“U.S. Excess Savings Will Be A Massive Economic Boost From 2Q”
Submitted by Christophe Barraud
U.S. personal incomes soared in January as Americans received another batch of pandemic-relief checks, resulting in a spike of total excess personal savings.
According to the Commerce Department report, incomes increased by 10% MoM, the largest gain in nine months. The January jump came after the $900 billion pandemic aid package passed in December. As a reminder, the bill included $600 stimulus checks per American, including adults and children. However, the size of the payment decreased for people who earned more than $75,000 in the 2019 tax year. The check disappeared altogether for those who earned more than $99,000. In addition, the legislation supplemented jobless benefits with an extra $300 a week payment.
Meanwhile, purchases increased 2.4% MoM, pushing personal saving rate up to 20.5%, the highest since May 2020. In this context, U.S. personal savings as a share of nominal GDP will rise again in 1Q21, after reaching a post-war high at the end of 2020 on a 4-quarter moving average basis.
In the meantime, the level of total excess personal savings accumulated since the beginning of the Covid-19 crisis (March 2020) kept skyrocketing. According to my estimates, it reached $1.681 trillion in January (7.8% of nominal GDP).
This huge amount will grow again in the coming months and could even top the $2 trillion mark (9.3% of nominal GDP) as soon as March (if the next Federal stimulus is disbursed in time, otherwise it will be in April). The fact is that, this week, California legislators approved a $7.6-billion COVID-19 package, including $600 stimulus checks. An estimated 5.7 million checks will go to low-income Californians, including families with children enrolled in CalWORKS, as well as elderly, blind and disabled recipients of Supplemental Security Income or the state’s Cash Assistance Program for Immigrants.
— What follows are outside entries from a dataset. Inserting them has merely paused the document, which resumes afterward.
(* ===== verification/PubSub.v ===== *)
(** * The broker of publish and subscribe

    Models [src/src/pubsub/broker.rs], [subscriber.rs] and [pubsub_manager.rs]:
    the channels with their statistics, publishing, subscribing and cleaning up;
    the subscriber with its filters, its buffer of messages and its statistics;
    and the subscriber of many channels.  The channel of tokio ([broadcast]) is
    open ([Broadcast]); a subscriber keeps its channel when the broker has given
    it up, so that the channels are a store of their own.  Waiting is a result
    ([Pending]); counters do not reach their bounds. *)
From S2P Require Import Prelude Interfaces SdsNumeric ZdbValue Numbers Protocol Messages.
Local Open Scope Z_scope.

(** ** [tokio::sync::broadcast] *)

Inductive BroadcastError : Type := BcEmpty | BcClosed | BcLagged (count : Z).

(** A channel: the sender side with the queues of its receivers.  [bc_channel]
    panics on a capacity of zero; [bc_send] gives the number of receivers, or
    fails when there is none; [bc_close] is the drop of the last sender. *)
Class Broadcast (Msg : Type) := {
  chan : Type;
  bc_channel : nat -> option chan;
  bc_send : Msg -> chan -> option nat * chan;
  bc_subscribe : chan -> nat * chan;
  bc_receiver_count : chan -> nat;
  bc_try_recv : nat -> chan -> result BroadcastError Msg * chan;
  bc_close : chan -> chan;
  bc_drop : nat -> chan -> chan;
}.

(** What the documentation says of it: every receiver has the messages that it
    has not read, and the number of those that it has missed. *)
Record ChannelView (Msg : Type) : Type := mkView {
  bv_capacity : nat; bv_open : bool; bv_queues : gmap nat (Z * list Msg);
}.
Arguments mkView {Msg}. Arguments bv_capacity {Msg}. Arguments bv_open {Msg}. Arguments bv_queues {Msg}.

Definition bv_push {Msg} (capacity : nat) (m : Msg) (q : Z * list Msg) : Z * list Msg :=
  let l := q.2 ++ [m] in
  if (capacity <? length l)%nat then (q.1 + 1, drop 1 l) else (q.1, l).

Definition with_queues {Msg} (qs : gmap nat (Z * list Msg)) (v : ChannelView Msg) : ChannelView Msg :=
  mkView (bv_capacity v) (bv_open v) qs.

Class BroadcastLaws (Msg : Type) {bc : Broadcast Msg} := {
  bc_view : chan -> ChannelView Msg;
  law_channel n : (0 < n)%nat -> exists c capacity, bc_channel n = Some c /\ (n <= capacity)%nat /\ bc_view c = mkView capacity true ∅;
  law_send m c : if bool_decide (bv_queues (bc_view c) = ∅) then bc_send m c = (None, c)
    else (bc_send m c).1 = Some (size (bv_queues (bc_view c))) /\
         bc_view (bc_send m c).2 = with_queues (bv_push (bv_capacity (bc_view c)) m <$> bv_queues (bc_view c)) (bc_view c);
  law_subscribe c : bv_queues (bc_view c) !! (bc_subscribe c).1 = None /\
    bc_view (bc_subscribe c).2 = with_queues (<[(bc_subscribe c).1 := (0, [])]> (bv_queues (bc_view c))) (bc_view c);
  law_receiver_count c : bc_receiver_count c = size (bv_queues (bc_view c));
  law_try_recv r c lagged l : bv_queues (bc_view c) !! r = Some (lagged, l) ->
    if 0 <? lagged then (bc_try_recv r c).1 = Err (BcLagged lagged) /\
      bc_view (bc_try_recv r c).2 = with_queues (<[r := (0, l)]> (bv_queues (bc_view c))) (bc_view c)
    else match l with
         | m :: l => (bc_try_recv r c).1 = Ok m /\
             bc_view (bc_try_recv r c).2 = with_queues (<[r := (lagged, l)]> (bv_queues (bc_view c))) (bc_view c)
         | [] => (bc_try_recv r c).1 = Err (if bv_open (bc_view c) then BcEmpty else BcClosed) /\ bc_view (bc_try_recv r c).2 = bc_view c
         end;
  law_close c : bc_view (bc_close c) = mkView (bv_capacity (bc_view c)) false (bv_queues (bc_view c));
  law_drop r c : bc_view (bc_drop r c) = with_queues (delete r (bv_queues (bc_view c))) (bc_view c);
}.

(** ** Options *)

Inductive PayloadType : Type := TBytes | TString | TJson | TSerialized (content_type : bytes).
#[export] Instance payload_type_eq_dec : EqDecision PayloadType.
Proof. solve_decision. Defined.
Lastly, another federal stimulus is likely to be passed before March 14, when key programs buoying millions of jobless Americans expire. Among other details, the plan contains:
- A $400 per week unemployment insurance supplement and an extension of programs expanding jobless benefits to millions more Americans through Aug. 29
- $1,400 direct payments to most Americans and the same sum for dependents
- Payments to families of up to $3,600 per child over a year
In my opinion, a part of this total excess personal savings will probably flood the economy from 2Q21 as economic confidence returns. As I already noted, the health situation has improved significantly since mid-January. Moreover, latest data and the recent approval of Johnson & Johnson’s vaccine suggests that the U.S. will be able to vaccinate all of its over-65s and health workers by the end of May (at the latest). Therefore, it is very likely that most of states will ease restrictions supporting economic activity and labour market confidence. Note that hiring intentions of companies in the most affected sectors have already improved.
Job postings on @indeed 5% above the pre-pandemic baseline in US, as of 2/19. Another week of solid gains.
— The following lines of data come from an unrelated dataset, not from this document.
(* ===== verification/PubSubLaws.v ===== *)
(** * What subscribers receive

    Theorems about [PubSub] over any channel that keeps the laws of tokio's
    [broadcast]: a subscriber receives what is published on its channel, in order
    and once; a publisher to a channel that all subscribers have left never
    returns; the channels that are cleaned up; and waiting with a condition. *)
From S2P Require Import Prelude Interfaces SdsNumeric ZdbValue Numbers Protocol Messages MessageLaws PubSub.
Local Open Scope Z_scope.

Section Laws.
Context {js : Json} {mt : MessageText} {bc : Broadcast (@Message js)} {bl : BroadcastLaws (@Message js)}.
Context {header_order : HashOrder (bytes * bytes)}.
Notation Message := (@Message js).
Implicit Types (w : World) (s : Subscriber) (m : Message).

(** ** The store of channels *)

(** Every name has a channel of its own, and new channels have new numbers. *)
Record wf w : Prop := {
  wf_heap name id : channels (broker w) !! name = Some id -> is_Some (heap w !! id);
  wf_inj name name' id : channels (broker w) !! name = Some id -> channels (broker w) !! name' = Some id -> name = name';
  wf_next id : is_Some (heap w !! id) -> (id < next_chan w)%nat;
}.

Definition queues_of w (id : nat) : gmap nat (Z * list Message) :=
  match heap w !! id with Some c => bv_queues (bc_view c) | None => ∅ end.

(** The queue of a subscriber: what it has missed and what it has not read. *)
Definition queue_of w s : option (Z * list Message) := queues_of w (chan_id s) !! receiver s.

Definition capacity_of w (id : nat) : nat := match heap w !! id with Some c => bv_capacity (bc_view c) | None => 0 end.

(** A change of the store that keeps the names. *)
Lemma wf_on_heap w h : wf w -> (forall id, is_Some (h !! id) <-> is_Some (heap w !! id)) -> wf (with_heap h w).
Proof.
  intros [H1 H2 H3] Hd. constructor; cbn [with_heap broker heap next_chan].
  - intros name id Hn. apply Hd. by eapply H1.
  - exact H2.
  - intros id Hid. by apply H3, Hd.
Qed.

Lemma is_Some_insert_same {V} (h : gmap nat V) id c c' j : h !! id = Some c -> is_Some (<[id := c']> h !! j) <-> is_Some (h !! j).
Proof.
  intros Hc. destruct (decide (id = j)) as [<-|Hne]; [rewrite lookup_insert_eq, Hc; split; by eexists|by rewrite lookup_insert_ne].
Qed.

Lemma wf_insert w id c c' : wf w -> heap w !! id = Some c -> wf (with_heap (<[id := c']> (heap w)) w).
Proof. intros Hw Hc. apply wf_on_heap; [done|]. intros j. by apply (is_Some_insert_same _ id c). Qed.

Lemma wf_on_chan w id f : wf w -> wf (on_chan id f w).
Proof. intros Hw. apply wf_on_heap; [done|]. intros j. rewrite lookup_alter. case_decide; [subst; by rewrite fmap_is_Some|done]. Qed.

Lemma wf_channels w cs ss : wf w -> (forall name id, cs !! name = Some id -> channels (broker w) !! name = Some id) ->
  wf (with_channels cs ss w).
Proof. intros [H1 H2 H3] Hs. constructor; cbn; eauto. Qed.

Lemma wf_published now channel message comp reached w : wf w -> wf (published now channel message comp reached w).2.
Proof. intros [H1 H2 H3]. by constructor. Qed.

Lemma queues_published now channel message comp reached w id :
  queues_of (published now channel message comp reached w).2 id = queues_of w id.
Proof. done. Qed.

(** ** Publishing *)

(** What goes out. *)
Definition message_out now (channel : bytes) (p : MessagePayload) (o : PublishOptions) w : Message :=
  PubSub.message_of now channel (if wants_compression p o w then compress_payload p else p) o.

Lemma queues_insert w id c j : queues_of (with_heap (<[id := c]> (heap w)) w) j =
  if decide (id = j) then bv_queues (bc_view c) else queues_of w j.
Proof.
  unfold queues_of. cbn [with_heap heap]. case_decide as H; [subst; by rewrite lookup_insert_eq|by rewrite lookup_insert_ne].
Qed.

(** A publication pushes to all the queues of the channel, or hangs. *)
Lemma publish_spec now channel p o w :
  wf w -> too_large p w = false ->
  match channels (broker w) !! channel with
  | Some id =>
      if bool_decide (queues_of w id = ∅) then publish_with_options now channel p o w = None
      else exists r w', publish_with_options now channel p o w = Some (Ok r, w') /\ wf w' /\
        subscribers_reached r = size (queues_of w id) /\ channels (broker w') = channels (broker w) /\
        config (broker w') = config (broker w) /\
        (forall j, capacity_of w' j = capacity_of w j) /\
        forall j, queues_of w' j = if decide (id = j) then bv_push (capacity_of w id) (message_out now channel p o w) <$> queues_of w id else queues_of w j
  | None => exists r w', publish_with_options now channel p o w = Some (Ok r, w') /\ wf w' /\ subscribers_reached r = 0%nat /\
      channels (broker w') = channels (broker w) /\ config (broker w') = config (broker w) /\
      (forall j, capacity_of w' j = capacity_of w j) /\ forall j, queues_of w' j = queues_of w j
  end.
Proof.
  intros Hw Hl. unfold publish_with_options. rewrite Hl. cbv zeta. fold (message_out now channel p o w). set (msg := message_out _ _ _ _ _).
  destruct (channels (broker w) !! channel) as [id|] eqn:Ec.
  - destruct (wf_heap _ Hw _ _ Ec) as [c Hc]. assert (queues_of w id = bv_queues (bc_view c)) as Hq by (unfold queues_of; by rewrite Hc).
    rewrite Hc. cbn [mbind option_bind]. rewrite !Hq.
    pose proof (law_send msg c) as Hs. case_bool_decide as He.
    + by rewrite Hs.
    + destruct (bc_send msg c) as [n c']. cbn [fst snd] in Hs. destruct Hs as [-> Hv].
      eexists _, _. split; [reflexivity|].
      split; [apply (wf_published now channel msg false (size (bv_queues (bc_view c)))); by apply (wf_insert w id c)|]. split_and!; [done|done|done|..].
      * intros j. unfold capacity_of. cbn [published update_global_metrics update_channel_stats with_channels with_heap heap snd].
        destruct (decide (id = j)) as [<-|Hne]; [|by rewrite lookup_insert_ne]. by rewrite lookup_insert_eq, Hc, Hv.
      * intros j. change (queues_of _ j) with (queues_of (with_heap (<[id := c']> (heap w)) w) j) at 1. rewrite queues_insert. case_decide; [|done]. rewrite Hv. unfold capacity_of. by rewrite Hc.
  - eexists _, _. split; [reflexivity|]. split; [by apply (wf_published now channel msg false 0)|done].
Qed.

(** ** Subscribing *)

Definition room_for (o : SubscriptionOptions) w : Prop :=
  (0 < default (default_channel_capacity (config (broker w))) (buffer_size o))%nat.

Lemma entry_channel_spec now channel o w : wf w -> room_for o w ->
  exists id w', entry_channel now channel o w = Some (id, w') /\ wf w' /\ channels (broker w') !! channel = Some id /\
    config (broker w') = config (broker w) /\
    (forall name, name <> channel -> channels (broker w') !! name = channels (broker w) !! name) /\
    (forall j, is_Some (heap w !! j) -> heap w' !! j = heap w !! j) /\
    (channels (broker w) !! channel = None -> heap w !! id = None /\ queues_of w' id = ∅ /\ (default (default_channel_capacity (config (broker w))) (buffer_size o) <= capacity_of w' id)%nat) /\
    (forall id', channels (broker w) !! channel = Some id' -> id = id').
Proof.
  intros Hw Hroom. unfold entry_channel. destruct (channels (broker w) !! channel) as [id|] eqn:Ec.
  { exists id, w. split_and!; try done. by intros id' [= ->]. }
  destruct (law_channel _ Hroom) as (c & capacity & -> & Hcap & Hv). cbn [mbind option_bind].
  assert (heap w !! next_chan w = None) as Hn.
  { destruct (heap w !! next_chan w) eqn:E; [|done]. pose proof (wf_next _ Hw (next_chan w) (mk_is_Some _ _ E)). lia. }
  eexists _, _. split; [reflexivity|]. split_and!; cbn [broker channels config heap]; [|by rewrite lookup_insert_eq|done|..].
  - destruct Hw as [H1 H2 H3]. constructor; cbn [broker channels heap next_chan].
    + intros name id. destruct (decide (channel = name)) as [<-|Hne].
      * rewrite lookup_insert_eq. intros [= <-]. by rewrite lookup_insert_eq.
      * rewrite lookup_insert_ne by done. intros Hid. destruct (H1 _ _ Hid) as [c' Hc'].
        destruct (decide (next_chan w = id)) as [<-|]; [by rewrite lookup_insert_eq|]. by rewrite lookup_insert_ne.
    + assert (forall name, channels (broker w) !! name <> Some (next_chan w)) as Hfresh.
      { intros name E. destruct (H1 _ _ E) as [c' Hc']. congruence. }
      intros name name' id. destruct (decide (channel = name)) as [<-|Hne], (decide (channel = name')) as [<-|Hne'];
        rewrite ?lookup_insert_eq, ?lookup_insert_ne by done; try done; [..|by apply H2].
      * intros [= <-] E. by apply Hfresh in E.
      * intros E [= <-]. by apply Hfresh in E.
    + intros id. destruct (decide (next_chan w = id)) as [<-|Hne]; [lia|]. rewrite lookup_insert_ne by done. intros H%H3. lia.
  - intros name Hne. by rewrite lookup_insert_ne.
  - intros j [x Hx]. rewrite lookup_insert_ne; [done|]. intros <-. congruence.
  - intros _. unfold queues_of, capacity_of. cbn [heap]. by rewrite lookup_insert_eq, Hv.
  - done.
Qed.

(** Subscribing gives a queue that is empty and changes no other. *)
Lemma subscribe_spec now channel o w : wf w -> room_for o w ->
  exists r w', subscribe_with_options now channel o w = Some (r, w') /\ wf w' /\ config (broker w') = config (broker w) /\
    (forall name, name <> channel -> channels (broker w') !! name = channels (broker w) !! name) /\
    (forall id, channels (broker w) !! channel = Some id -> channels (broker w') !! channel = Some id) /\
    (forall j, is_Some (heap w !! j) -> capacity_of w' j = capacity_of w j /\
       forall rc q, queues_of w j !! rc = Some q -> queues_of w' j !! rc = Some q) /\
    match r with
    | Ok s => sub_channel s = channel /\ channels (broker w') !! channel = Some (chan_id s) /\ queue_of w' s = Some (0, []) /\
        filters s = no_filters /\ options s = o /\
        message_buffer s = (if enable_message_buffer o then Some [] else None) /\
        (channels (broker w) !! channel = None ->
           (default (default_channel_capacity (config (broker w))) (buffer_size o) <= capacity_of w' (chan_id s))%nat) /\
        queues_of w' (chan_id s) = <[receiver s := (0, [])]> (match channels (broker w) !! channel with Some id => queues_of w id | None => ∅ end)
    | Err e => e = SubscriberLimitExceeded
    end.
Proof.
  intros Hw Hroom. unfold subscribe_with_options.
  destruct (entry_channel_spec now channel o w Hw Hroom) as (id & w1 & -> & Hw1 & Hc1 & Hcfg & Hoth & Hheap & Hnew & Hold). cbn [mbind option_bind].
  destruct (wf_heap _ Hw1 _ _ Hc1) as [c Hc]. rewrite Hc. cbn [mbind option_bind].
  assert (forall j, is_Some (heap w !! j) -> capacity_of w1 j = capacity_of w j /\ queues_of w1 j = queues_of w j) as Hkeep.
  { intros j Hj. unfold capacity_of, queues_of. by rewrite (Hheap j Hj). }
  destruct (match max_subscribers_per_channel (config (broker w1)) with Some max => _ | None => false end).
  { eexists _, w1. split; [reflexivity|]. split_and!; try done.
    - intros id' H. by rewrite (Hold id' H) in Hc1.
    - intros j Hj. destruct (Hkeep j Hj) as [-> ->]. done. }
  destruct (law_subscribe c) as [Hfresh Hv]. destruct (bc_subscribe c) as [r c'] eqn:E. cbn [fst snd] in *.
  eexists _, _. split; [reflexivity|]. split_and!; [|done|done| | |done|done| |done|done|done| |].
  - apply wf_channels; [by apply (wf_insert w1 id c)|done].
  - intros id' H. cbn. by rewrite (Hold id' H) in Hc1.
  - intros j Hj. destruct (Hkeep j Hj) as [<- <-]. unfold capacity_of, queues_of. cbn [with_channels with_heap heap].
    destruct (decide (id = j)) as [<-|Hne]; [|by rewrite lookup_insert_ne]. rewrite lookup_insert_eq, Hc, Hv. split; [done|].
    intros rc q Hq. cbn [with_queues bv_queues]. rewrite lookup_insert_ne; [done|]. intros <-. congruence.
  - unfold queue_of, queues_of. cbn [with_channels with_heap heap chan_id subscriber_new receiver]. rewrite lookup_insert_eq, Hv.
    apply lookup_insert_eq.
  - intros Hno. destruct (Hnew Hno) as (_ & _ & Hcap). unfold capacity_of in *. rewrite Hc in Hcap.
    cbn [with_channels with_heap heap chan_id subscriber_new]. by rewrite lookup_insert_eq, Hv.
  - unfold queues_of at 1. cbn [with_channels with_heap heap chan_id subscriber_new receiver]. rewrite lookup_insert_eq, Hv.
    cbn [with_queues bv_queues]. f_equal. destruct (channels (broker w) !! channel) as [id'|] eqn:Ech.
    + rewrite (Hold id' eq_refl) in *. destruct (Hkeep id' (wf_heap _ Hw _ _ Ech)) as [_ <-]. unfold queues_of. by rewrite Hc.
    + destruct (Hnew eq_refl) as (_ & Hq & _). unfold queues_of in Hq. by rewrite Hc in Hq.
Qed.

(** ** A subscriber without filters *)

Definition plain s : Prop := filters s = no_filters /\ message_type_filter (options s) = None /\ message_buffer s = None.

Lemma plain_processes s m : plain s -> should_process_message s m = true.
Proof. intros (Hf & Ht & _). unfold should_process_message. by rewrite Hf, Ht. Qed.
One bright spot: job postings up in arts & entertainment, which was hit hard in the pandemic. Now just 6% below baseline.
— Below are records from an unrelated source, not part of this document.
(** An alignment leaves 53 digits at an exponent that is not too small. *)
Lemma shr_fexp_bound m e r e' : 0 <= m -> SpecFloat.shr_fexp 53 1024 m e SpecFloat.loc_Exact = (r, e') ->
  0 <= SpecFloat.shr_m r < 2 ^ 53 /\ -1074 <= e'.
Proof.
  intros Hm. unfold SpecFloat.shr_fexp, SpecFloat.fexp, SpecFloat.emin. cbn [SpecFloat.shr_record_of_loc].
  assert (m < 2 ^ SpecFloat.Zdigits2 m /\ 0 <= SpecFloat.Zdigits2 m) as [Hd H0].
  { destruct m as [|p|p]; [done| |lia]. split; [apply digits_bound|done]. }
  set (d := SpecFloat.Zdigits2 m) in *.
  assert (forall k, 0 <= k -> d <= k + 53 -> 0 <= m / 2 ^ k < 2 ^ 53) as Hk.
  { intros k Hk Hdk. split; [apply Z.div_pos; lia|]. apply Z.div_lt_upper_bound; [lia|].
    rewrite <- Z.pow_add_r by lia. eapply Z.lt_le_trans; [exact Hd|]. apply Z.pow_le_mono_r; lia. }
  destruct (Z.max (d + e - 53) (3 - 1024 - 53) - e) as [|n|n] eqn:Hn; cbn [SpecFloat.shr]; intros [= <- <-].
  - specialize (Hk 0). rewrite Z.pow_0_r, Z.div_1_r in Hk. cbn [SpecFloat.shr_m]. lia.
  - rewrite shr_iter_div by done. cbn [SpecFloat.shr_m]. split; [apply Hk|]; lia.
  - specialize (Hk 0). rewrite Z.pow_0_r, Z.div_1_r in Hk. cbn [SpecFloat.shr_m]. lia.
Qed.

Lemma round_nonneg m l : 0 <= m -> 0 <= SpecFloat.round_nearest_even m l.
Proof. destruct l as [|[]]; cbn; [done| |done|lia]. destruct (Z.even m); lia. Qed.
(No blogpost this week.) pic.twitter.com/8XOt7nkpFS
— Jed Kolko (@JedKolko) February 22, 2021
To conclude, a part of total excess personal savings will probably flood the economy from 2Q21 as economic confidence returns progressively to normal. In addition, most of economists underprice the “consumer revenge” effect which reinforces my forecast that U.S. growth will exceed expectations in 2021 (recently revised upward to +4.9% according to the Bloomberg consensus).